(* ===== verification/CText.v ===== *)
(** * C text functions

    The functions of the C and C++ standard libraries that the modelled code
    uses on text: [strtol] and [strtoll], [std::to_string], [strncmp] and
    [strncasecmp], [std::getline], the comparison of strings.  A C string is a byte list; what follows
    its end reads as the terminator, zero. *)

From S2P Require Import Prelude.

(** ** Characters *)

(** The value of a byte read as a [char], which is signed. *)
Definition as_char (b : Z) : Z := if b <? 128 then b else b - 256.

Definition is_space (c : Z) : bool := (c =? 32) || ((9 <=? c) && (c <=? 13)).
Definition is_digit (c : Z) : bool := (48 <=? c) && (c <=? 57).

(** [tolower] in the C locale. *)
Definition tolower (c : Z) : Z := if (65 <=? c) && (c <=? 90) then c + 32 else c.

(** The characters of a [char*] up to its terminator. *)
Definition c_str (s : bytes) : bytes := fst (span (fun c => negb (c =? 0)) s).

(** The character a pointer into a C string sees. *)
Definition head0 (s : bytes) : Z := match s with [] => 0 | c :: _ => c end.

(** ** Comparison: [strncmp(a, b, n) == 0] *)

Fixpoint strncmp_by (norm : Z -> Z) (a b : bytes) (n : nat) {struct n} : bool :=
  match n with
  | O => true
  | S n =>
      match a, b with
      | x :: a, y :: b => (norm x =? norm y) && ((x =? 0) || strncmp_by norm a b n)
      | [], y :: _ => y =? 0
      | x :: _, [] => x =? 0
      | [], [] => true
      end
  end.

Definition strncmp_eq : bytes -> bytes -> nat -> bool := strncmp_by id.
Definition strncasecmp_eq : bytes -> bytes -> nat -> bool := strncmp_by tolower.

(** ** Numbers *)

(** The value of a string of digits. *)
Definition digits_value (ds : bytes) : Z := fold_left (fun acc c => acc * 10 + (c - 48)) ds 0.

(** [strtoll(s, &end, 10)] with [errno] cleared before: the value clipped to
    64 bits, whether [errno] was set, and what [end] points at. *)
Definition strtoll (s : bytes) : Z * bool * bytes :=
  let s1 := snd (span is_space s) in
  let '(neg, s2) := match s1 with
                    | c :: s2 => if c =? 45 then (true, s2) else if c =? 43 then (false, s2)
                                 else (false, s1)
                    | [] => (false, [])
                    end in
  let '(ds, rest) := span is_digit s2 in
  if zlen ds =? 0 then (0, false, s)
  else
    let v := if neg then - digits_value ds else digits_value ds in
    if v <? - 2 ^ 63 then (- 2 ^ 63, true, rest)
    else if 2 ^ 63 - 1 <? v then (2 ^ 63 - 1, true, rest)
    else (v, false, rest).

Fixpoint dec_loop (fuel : nat) (n : Z) : bytes :=
  match fuel with
  | O => []
  | S fuel => if n <? 10 then [48 + n] else dec_loop fuel (n / 10) ++ [48 + n mod 10]
  end.

(** [std::to_string] of an integer. *)
Definition to_string (n : Z) : bytes :=
  if n <? 0 then 45 :: dec_loop (Z.to_nat (Z.log2 (- n)) + 1) (- n)
  else dec_loop (Z.to_nat (Z.log2 n) + 1) n.

(** ** Lines: the [std::getline] loop *)

Fixpoint getlines (line : bytes) (s : bytes) : list bytes :=
  match s with
  | [] => if zlen line =? 0 then [] else [line]
  | c :: s => if c =? 10 then line :: getlines [] s else getlines (line ++ [c]) s
  end.

(** ** The order of [std::string] and of path names *)

Fixpoint bytes_le (a b : bytes) : Prop :=
  match a, b with
  | [], _ => True
  | _ :: _, [] => False
  | x :: a, y :: b => x < y \/ (x = y /\ bytes_le a b)
  end.
#[export] Instance bytes_le_dec : RelDecision bytes_le.
Proof.
  intros a. induction a as [|x a IH]; intros [|y b]; unfold Decision; cbn [bytes_le]; [left; exact I..|right; tauto|].
  destruct (decide (x < y)); [left; by left|]. destruct (decide (x = y)) as [->|]; [|right; tauto].
  destruct (IH b); [left; by right|right; intros [|[_ ?]]; [lia|done]].
Defined.

(** ** Lemmas *)

Lemma c_str_id s : Forall (fun c => c <> 0) s -> c_str s = s.
Proof.
  intros Hs. unfold c_str. pose proof (span_all (fun c => negb (c =? 0)) s []) as E.
  rewrite app_nil_r in E. rewrite E; [done| |done].
  eapply Forall_impl; [exact Hs|]. intros c Hc. cbn. by rewrite (proj2 (Z.eqb_neq _ _) Hc).
Qed.

(** A C string. *)
Definition c_string (s : bytes) : Prop := Forall (fun c => c <> 0) s.

Lemma strncmp_eq_spec a b :
  c_string a -> c_string b ->
  strncmp_eq a b (length a) = true <-> exists t, b = a ++ t.
Proof.
  intros Ha. revert b. induction Ha as [|x a Hx Ha IH]; intros b Hb; cbn; [split; eauto|].
  destruct b as [|y b].
  - split; [intros E%Z.eqb_eq; done|intros [t E]; done].
  - apply Forall_cons in Hb as [Hy Hb]. unfold strncmp_eq in IH.
    rewrite andb_true_iff, orb_true_iff, (IH b Hb), !Z.eqb_eq. unfold id. split.
    + intros [-> [?|[t ->]]]; [done|]. by exists t.
    + intros [t [= -> ->]]. split; [done|]. right. by exists t.
Qed.

Lemma digits_value_snoc ds c : digits_value (ds ++ [c]) = digits_value ds * 10 + (c - 48).
Proof. unfold digits_value. by rewrite fold_left_app. Qed.

Lemma digits_value_nonneg ds : Forall (fun c => is_digit c = true) ds -> 0 <= digits_value ds.
Proof.
  induction ds as [|c ds IH] using rev_ind; intros Hd; [done|].
  apply Forall_app in Hd as [Hd Hc]. apply Forall_inv in Hc. specialize (IH Hd).
  rewrite digits_value_snoc. unfold is_digit in Hc.
  apply andb_true_iff in Hc as [?%Z.leb_le ?%Z.leb_le]. lia.
Qed.

Lemma dec_loop_spec fuel n :
  0 <= n -> n < 2 ^ Z.of_nat fuel ->
  Forall (fun c => is_digit c = true) (dec_loop fuel n) /\ digits_value (dec_loop fuel n) = n /\
  (0 < fuel -> dec_loop fuel n <> [])%nat.
Proof.
  revert n. induction fuel as [|fuel IH]; intros n Hn Hf; cbn [dec_loop].
  { change (2 ^ Z.of_nat 0) with 1 in Hf. assert (n = 0) as -> by lia. split_and!; [constructor|done|lia]. }
  destruct (Z.ltb_spec n 10).
  - split_and!; [|unfold digits_value; cbn; lia|done]. repeat constructor.
    unfold is_digit. rewrite !(proj2 (Z.leb_le _ _)) by lia. done.
  - pose proof (Z.mod_pos_bound n 10). pose proof (Z.div_mod n 10).
    destruct (IH (n / 10)) as (Hd & Hv & _); [apply Z.div_pos; lia| |].
    { rewrite Nat2Z.inj_succ, Z.pow_succ_r in Hf by lia. apply Z.div_lt_upper_bound; lia. }
    split_and!.
    + apply Forall_app. split; [done|]. repeat constructor.
      unfold is_digit. rewrite !(proj2 (Z.leb_le _ _)) by lia. done.
    + rewrite digits_value_snoc, Hv. lia.
    + intros _ E. by apply app_nil in E as [_ ?].
Qed.

Lemma to_string_nonneg n :
  0 <= n -> Forall (fun c => is_digit c = true) (to_string n) /\ digits_value (to_string n) = n /\
  to_string n <> [].
Proof.
  intros Hn. unfold to_string. rewrite (proj2 (Z.ltb_ge n 0)) by done.
  destruct (dec_loop_spec (Z.to_nat (Z.log2 n) + 1) n Hn) as (Hd & Hv & Hne).
  - destruct (decide (n = 0)) as [->|]; [done|].
    destruct (Z.log2_spec n ltac:(lia)) as [_ Hl]. pose proof (Z.log2_nonneg n).
    rewrite Nat2Z.inj_add, Z2Nat.id by lia. change (Z.of_nat 1) with 1.
    by replace (Z.log2 n + 1) with (Z.succ (Z.log2 n)) by lia.
  - split_and!; [done|done|]. apply Hne. lia.
Qed.

Lemma is_digit_not_space c : is_digit c = true -> is_space c = false /\ c <> 45 /\ c <> 43.
Proof.
  unfold is_digit, is_space. intros [H1%Z.leb_le H2%Z.leb_le]%andb_true_iff.
  rewrite (proj2 (Z.eqb_neq c 32)), (proj2 (Z.leb_gt c 13)) by lia.
  split; [by rewrite andb_false_r|lia].
Qed.

(** [strtoll] undoes [to_string] on what fits, and reports what does not. *)
Lemma strtoll_digits ds rest :
  Forall (fun c => is_digit c = true) ds -> ds <> [] ->
  match rest with [] => True | c :: _ => is_digit c = false end ->
  strtoll (ds ++ rest) =
  if digits_value ds <? 2 ^ 63 then (digits_value ds, false, rest)
  else (2 ^ 63 - 1, true, rest).
Proof.
  intros Hd Hne Hr. unfold strtoll. destruct ds as [|c ds]; [done|].
  pose proof (is_digit_not_space c (Forall_inv Hd)) as (Hsp & Hm & Hp).
  assert (span is_space ((c :: ds) ++ rest) = ([], (c :: ds) ++ rest)) as ->
    by (cbn; by rewrite Hsp).
  cbn [snd app]. rewrite (proj2 (Z.eqb_neq _ _) Hm), (proj2 (Z.eqb_neq _ _) Hp).
  change (c :: ds ++ rest) with ((c :: ds) ++ rest). rewrite (span_all is_digit (c :: ds) rest Hd Hr).
  rewrite (proj2 (Z.eqb_neq (zlen (c :: ds)) 0)) by (rewrite zlen_cons; pose proof (zlen_nonneg ds); lia).
  pose proof (digits_value_nonneg _ Hd). set (v := digits_value (c :: ds)) in *.
  rewrite (proj2 (Z.ltb_ge v _)) by lia.
  destruct (Z.ltb_spec (2 ^ 63 - 1) v), (Z.ltb_spec v (2 ^ 63)); try lia; done.
Qed.

Lemma strtoll_to_string n rest :
  0 <= n -> match rest with [] => True | c :: _ => is_digit c = false end ->
  strtoll (to_string n ++ rest) =
  if n <? 2 ^ 63 then (n, false, rest) else (2 ^ 63 - 1, true, rest).
Proof.
  intros Hn Hr. destruct (to_string_nonneg n Hn) as (Hd & Hv & Hne).
  rewrite strtoll_digits by done. by rewrite Hv.
Qed.

Lemma strtoll_to_string_neg n :
  n < 0 -> - 2 ^ 63 <= n -> strtoll (to_string n) = (n, false, []).
Proof.
  intros Hn Hb. unfold to_string. rewrite (proj2 (Z.ltb_lt n 0)) by done.
  assert (to_string (- n) = dec_loop (Z.to_nat (Z.log2 (- n)) + 1) (- n)) as <-
    by (unfold to_string; by rewrite (proj2 (Z.ltb_ge (- n) 0)) by lia).
  destruct (to_string_nonneg (- n) ltac:(lia)) as (Hd & Hv & Hne).
  unfold strtoll. cbn [span is_space Z.eqb orb andb Z.leb Z.compare Pos.compare snd].
  change (is_space 45) with false. cbn [snd]. change (45 =? 45) with true. cbv iota.
  pose proof (span_all is_digit (to_string (- n)) [] Hd I) as E. rewrite app_nil_r in E. rewrite E.
  rewrite (proj2 (Z.eqb_neq (zlen (to_string (- n))) 0)).
  2:{ destruct (to_string (- n)); [done|]. rewrite zlen_cons. pose proof (zlen_nonneg l). lia. }
  rewrite Hv. rewrite (proj2 (Z.ltb_ge _ _)), (proj2 (Z.ltb_ge _ _)) by lia.
  by replace (- - n) with n by lia.
Qed.

(** Lines written out are read back. *)
Lemma getlines_line line cur s :
  Forall (fun c => c <> 10) line -> getlines cur (line ++ 10 :: s) = (cur ++ line) :: getlines [] s.
Proof.
  intros Hl. revert cur. induction Hl as [|c line Hc Hl IH]; intros cur; cbn.
  - by rewrite app_nil_r.
  - rewrite (proj2 (Z.eqb_neq _ _) Hc), IH. by rewrite <- app_assoc.
Qed.

Lemma getlines_concat ls :
  Forall (Forall (fun c => c <> 10)) ls ->
  getlines [] (concat (map (fun l => l ++ [10]) ls)) = ls.
Proof.
  induction 1 as [|l ls Hl Hls IH]; [done|]. cbn [map concat].
  rewrite <- app_assoc. cbn [app]. by rewrite getlines_line, IH.
Qed.

(** The text of a number: its bytes, and a bound of its length. *)
Lemma dec_loop_length fuel n : (length (dec_loop fuel n) <= fuel)%nat.
Proof.
  revert n. induction fuel as [|fuel IH]; intros n; cbn [dec_loop]; [done|].
  destruct (n <? 10); [cbn; lia|]. rewrite length_app. cbn. specialize (IH (n / 10)). lia.
Qed.

Lemma digits_bytes ds : Forall (fun c => is_digit c = true) ds -> is_bytes ds.
Proof.
  intros H. eapply Forall_impl; [exact H|]. unfold is_digit, is_byte. intros c Hc.
  apply andb_true_iff in Hc as [H1%Z.leb_le H2%Z.leb_le]. lia.
Qed.

Lemma to_string_bytes n : is_bytes (to_string n).
Proof.
  destruct (Z.lt_ge_cases n 0) as [Hn|Hn].
  - destruct (to_string_nonneg (- n) ltac:(lia)) as (H & _).
    unfold to_string in *. rewrite (proj2 (Z.ltb_lt n 0)) by done.
    rewrite (proj2 (Z.ltb_ge (- n) 0)) in H by lia.
    constructor; [unfold is_byte; lia|]. by apply digits_bytes.
  - apply digits_bytes. by apply to_string_nonneg.
Qed.

Lemma to_string_length n w : 0 <= w -> - 2 ^ w < n < 2 ^ w -> zlen (to_string n) <= w + 2.
Proof.
  intros Hw Hn. assert (forall m, 0 <= m < 2 ^ w -> (Z.to_nat (Z.log2 m) + 1 <= Z.to_nat w + 1)%nat) as Hl.
  { intros m Hm. assert (Z.log2 m <= w); [|lia].
    destruct (decide (m = 0)) as [->|]; [change (Z.log2 0) with 0; lia|].
    apply Z.lt_le_incl, Z.log2_lt_pow2; lia. }
  unfold to_string. destruct (Z.ltb_spec n 0).
  - rewrite zlen_cons. unfold zlen. pose proof (dec_loop_length (Z.to_nat (Z.log2 (- n)) + 1) (- n)).
    specialize (Hl (- n) ltac:(lia)). lia.
  - unfold zlen. pose proof (dec_loop_length (Z.to_nat (Z.log2 n) + 1) n). specialize (Hl n ltac:(lia)). lia.
Qed.

(** The number of decimal digits. *)
Lemma dec_loop_digits fuel n k : 0 <= n < 10 ^ k -> 1 <= k -> zlen (dec_loop fuel n) <= k.
Proof.
  revert n k. induction fuel as [|fuel IH]; intros n k Hn Hk; cbn [dec_loop]; [rewrite zlen_nil; lia|].
  destruct (Z.ltb_spec n 10); [rewrite zlen_cons, zlen_nil; lia|].
  rewrite zlen_app, zlen_cons, zlen_nil.
  assert (k <> 1) by (intros ->; change (10 ^ 1) with 10 in Hn; lia).
  assert (zlen (dec_loop fuel (n / 10)) <= k - 1); [|lia].
  apply IH; [|lia]. split; [apply Z.div_pos; lia|]. apply Z.div_lt_upper_bound; [lia|].
  replace (10 * 10 ^ (k - 1)) with (10 ^ k); [lia|].
  rewrite <- (Z.pow_1_r 10) at 2. rewrite <- Z.pow_add_r by lia. f_equal. lia.
Qed.

Lemma to_string_digits n k : 0 <= n < 10 ^ k -> 1 <= k -> zlen (to_string n) <= k.
Proof.
  intros Hn Hk. unfold to_string. rewrite (proj2 (Z.ltb_ge n 0)) by lia. by apply dec_loop_digits.
Qed.

Lemma to_string_int64 n : - 2 ^ 63 <= n < 2 ^ 63 -> zlen (to_string n) <= 20.
Proof.
  intros Hn. unfold to_string. destruct (Z.ltb_spec n 0).
  - rewrite zlen_cons. assert (zlen (dec_loop (Z.to_nat (Z.log2 (- n)) + 1) (- n)) <= 19); [|lia].
    apply dec_loop_digits; lia.
  - assert (zlen (dec_loop (Z.to_nat (Z.log2 n) + 1) n) <= 19); [|lia]. apply dec_loop_digits; lia.
Qed.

══════

- Task brief -
Within the entries above, find the string "negb" and return each line that holds it.

- Answer for the task -
Definition c_str (s : bytes) : bytes := fst (span (fun c => negb (c =? 0)) s).
  intros Hs. unfold c_str. pose proof (span_all (fun c => negb (c =? 0)) s []) as E.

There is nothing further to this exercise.